> **EXTRACTED MATERIAL**
------------------------------------------------------------

Lemma take_wf don seen s m i k n :
  wf don seen s → users s ≡ₚ (k, n) :: users (with_awaiting m i s) →
  wf don (n :: seen) (with_awaiting m i s) ∧ free (with_awaiting m i s) k.
Proof.
  intros W Hu. set (s0 := with_awaiting m i s) in *.
  assert ((users s).*1 ++ recycled s ≡ₚ k :: (users s0).*1 ++ recycled s0) as Hk by (by rewrite Hu).
  pose proof (wf_users _ _ _ W) as Hnd. rewrite Hk in Hnd. apply NoDup_cons in Hnd as [Hn Hnd].
  assert (∀ j, j ∈ (users s0).*1 ++ recycled s0 → (j < next_conn s0)%nat) as Hc.
  { intros j Hj. apply (wf_conns _ _ _ W). rewrite Hk. by right. }
  split; [split; try apply W; try done|split; [done|]].
  - intros key d n' Hkey Hd. destruct (wf_pending _ _ _ W key d n' Hkey Hd) as [? [Ha|?]]; split; try done; [|right; by right].
    unfold active in Ha. rewrite Hu in Ha. cbn [fmap list_fmap snd] in Ha. apply elem_of_app in Ha as [Ha|[->|Ha]%elem_of_cons].
    + left. apply elem_of_app. by left.
    + right. by left.
    + left. apply elem_of_app. by right.
  - apply (wf_conns _ _ _ W). rewrite Hk. by left.
Qed.

Lemma started_users s k c cb n evs :
  free s k → users (started s k c cb n evs) ≡ₚ (k, n) :: users s.
Proof.
  intros [Hk _]. unfold started, users. destruct (ending evs); cbn [awaiting idle with_awaiting with_conn].
  - rewrite fmap_app. cbn. solve_Permutation.
  - rewrite map_to_list_insert; [done|]. destruct (awaiting s !! k) as [[cb' n']|] eqn:E; [|done]. exfalso. apply Hk.
    apply elem_of_app. left. unfold users. rewrite fmap_app. apply elem_of_app. left. rewrite <-list_fmap_compose.
    apply list_elem_of_fmap. exists (k, (cb', n')). split; [done|]. by apply elem_of_map_to_list.
Qed.

Lemma started_wf don seen s k c cb n evs :
  wf don (n :: seen) s → free s k → wf don seen (started s k c cb n evs).
Proof.
  intros W Hk. pose proof (started_users s k c cb n evs Hk) as Hu. destruct Hk as [Hk Hlt].
  set (s' := started s k c cb n evs) in *.
  assert (rpc s' = rpc s ∧ calls s' = calls s ∧ next_call s' = next_call s ∧ requested s' = requested s ∧
    recycled s' = recycled s ∧ next_conn s' = next_conn s) as (E1 & E2 & E3 & E4 & E5 & E6)
    by (unfold s', started; by destruct (ending evs)).
  apply (wf_seen _ (n :: seen)).
  - split; rewrite ?E1, ?E2, ?E3, ?E5, ?E6; try apply W.
    + intros key d n' Hkey Hd. destruct (wf_pending _ _ _ W key d n' Hkey Hd) as [? [Ha|?]]; split; try done; [|by right].
      left. unfold active. rewrite E4, Hu. unfold active in Ha. cbn. apply elem_of_app in Ha as [?|?]; apply elem_of_app; [by left|right; by right].
    + rewrite Hu. cbn. apply NoDup_cons. split; [done|apply W].
    + intros j. rewrite Hu. cbn. intros [->|Hj]%elem_of_cons; [done|]. by apply (wf_conns _ _ _ W).
  - intros n' _ [->|?]%elem_of_cons; [left|by right]. unfold active. rewrite Hu. apply elem_of_app. right. by left.
Qed.

(** An exchange that goes on. *)
Lemma started_exchanges n k s c cb evs : exchanges n k s (started s k c cb n evs) [].
Proof.
  intros don seen W Hk Hb. cbn [completed responses omap list_omap]. rewrite !app_nil_r.
  split; [by apply started_wf|]. unfold started. destruct (ending evs); cbn; (split; [done|]); unfold bytes; cbn; lia.
Qed.

(** One that ends with an error. *)
Lemma error_exchanges n k s s' effs : transport_error s n = Some (s', effs) → exchanges n k s s' effs.
Proof.
  intros E don seen W Hk Hb.
  destruct (error_wf _ _ _ _ _ _ W ltac:(unfold bytes in Hb; lia) E) as (W' & Hby & Hc & _ & _ & _ & Hn).
  split_and!; [done|done|lia..].
Qed.

Lemma on_request_sent_exchanges s k n a s' effs :
  on_request_sent s k n a = Some (s', effs) → exchanges n k s s' effs.
Proof.
  unfold on_request_sent. destruct (calls s !! n) as [d|]; [|done]. run_bind.
  destruct (evd_http_connection_write_request_headers_finish a); [|apply error_exchanges].
  destruct (conns s !! k) as [c|]; [|done]. run_bind. destruct (buf d) as [b|]; [|done]. run_bind.
  destruct (evd_http_connection_write_content c b false) as [c' [u|err]].
  - destruct (evd_http_connection_read_response_headers c') as [c2 evs]. intros [= <- <-]. apply started_exchanges.
  - intros E don seen W Hk Hb. apply (error_exchanges n k (with_conn k c' s) s' effs E); [|done|done]. by destruct W.
Qed.

Lemma on_response_headers_exchanges s k n a s' effs :
  on_response_headers s k n a = Some (s', effs) → exchanges n k s s' effs.
Proof.
  unfold on_response_headers. destruct (calls s !! n) as [d|]; [|done]. run_bind.
  destruct (match evd_http_connection_read_response_headers_finish a with Some _ => _ | None => _ end)
    as [[s1 e1]|] eqn:E; [|done]. run_bind. intros [= <- <-].
  assert (exchanges n k s s1 e1) as G.
  { revert E. destruct (evd_http_connection_read_response_headers_finish a) as [[[[h v] st] ph]|]; [|apply error_exchanges].
    destruct (st =? SOUP_STATUS_OK); [|apply error_exchanges]. destruct (conns s !! k) as [c|]; [|done]. run_bind.
    destruct (evd_http_connection_read_all_content c) as [c' evs]. intros [= <- <-]. apply started_exchanges. }
  intros don seen W Hk Hb. destruct (G don seen W Hk Hb) as (W' & Hn & Hc). split_and!; [split; apply W'|done|apply Hc..].
Qed.

Lemma recycle_wf don seen room s k c :
  wf don seen s → free s k → wf don seen (evd_connection_pool_recycle room s k c).
Proof.
  intros W [Hk Hlt]. unfold evd_connection_pool_recycle. destruct (_ && _); [|done].
  assert (∀ l, l ++ recycled s ++ [k] ≡ₚ k :: l ++ recycled s) as Hp by (intros l; solve_Permutation).
  split; try apply W; cbn [users recycled with_recycled].
  - change (users (with_recycled _ s)) with (users s). rewrite Hp. apply NoDup_cons. split; [done|apply W].
  - intros j. change (users (with_recycled _ s)) with (users s). rewrite Hp. intros [->|Hj]%elem_of_cons; [done|].
    by apply (wf_conns _ _ _ W).
Qed.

------------------------------------------------------------

Could you repeat exactly the lines above from the line with "- rewrite fmap_app. cbn. solve_Permutation." up to and including the line with "[done|]. by apply (wf_conns _ _ _ W).", and only those?

> **YOUR RESPONSE**
  - rewrite fmap_app. cbn. solve_Permutation.
  - rewrite map_to_list_insert; [done|]. destruct (awaiting s !! k) as [[cb' n']|] eqn:E; [|done]. exfalso. apply Hk.
    apply elem_of_app. left. unfold users. rewrite fmap_app. apply elem_of_app. left. rewrite <-list_fmap_compose.
    apply list_elem_of_fmap. exists (k, (cb', n')). split; [done|]. by apply elem_of_map_to_list.
Qed.

Lemma started_wf don seen s k c cb n evs :
  wf don (n :: seen) s → free s k → wf don seen (started s k c cb n evs).
Proof.
  intros W Hk. pose proof (started_users s k c cb n evs Hk) as Hu. destruct Hk as [Hk Hlt].
  set (s' := started s k c cb n evs) in *.
  assert (rpc s' = rpc s ∧ calls s' = calls s ∧ next_call s' = next_call s ∧ requested s' = requested s ∧
    recycled s' = recycled s ∧ next_conn s' = next_conn s) as (E1 & E2 & E3 & E4 & E5 & E6)
    by (unfold s', started; by destruct (ending evs)).
  apply (wf_seen _ (n :: seen)).
  - split; rewrite ?E1, ?E2, ?E3, ?E5, ?E6; try apply W.
    + intros key d n' Hkey Hd. destruct (wf_pending _ _ _ W key d n' Hkey Hd) as [? [Ha|?]]; split; try done; [|by right].
      left. unfold active. rewrite E4, Hu. unfold active in Ha. cbn. apply elem_of_app in Ha as [?|?]; apply elem_of_app; [by left|right; by right].
    + rewrite Hu. cbn. apply NoDup_cons. split; [done|apply W].
    + intros j. rewrite Hu. cbn. intros [->|Hj]%elem_of_cons; [done|]. by apply (wf_conns _ _ _ W).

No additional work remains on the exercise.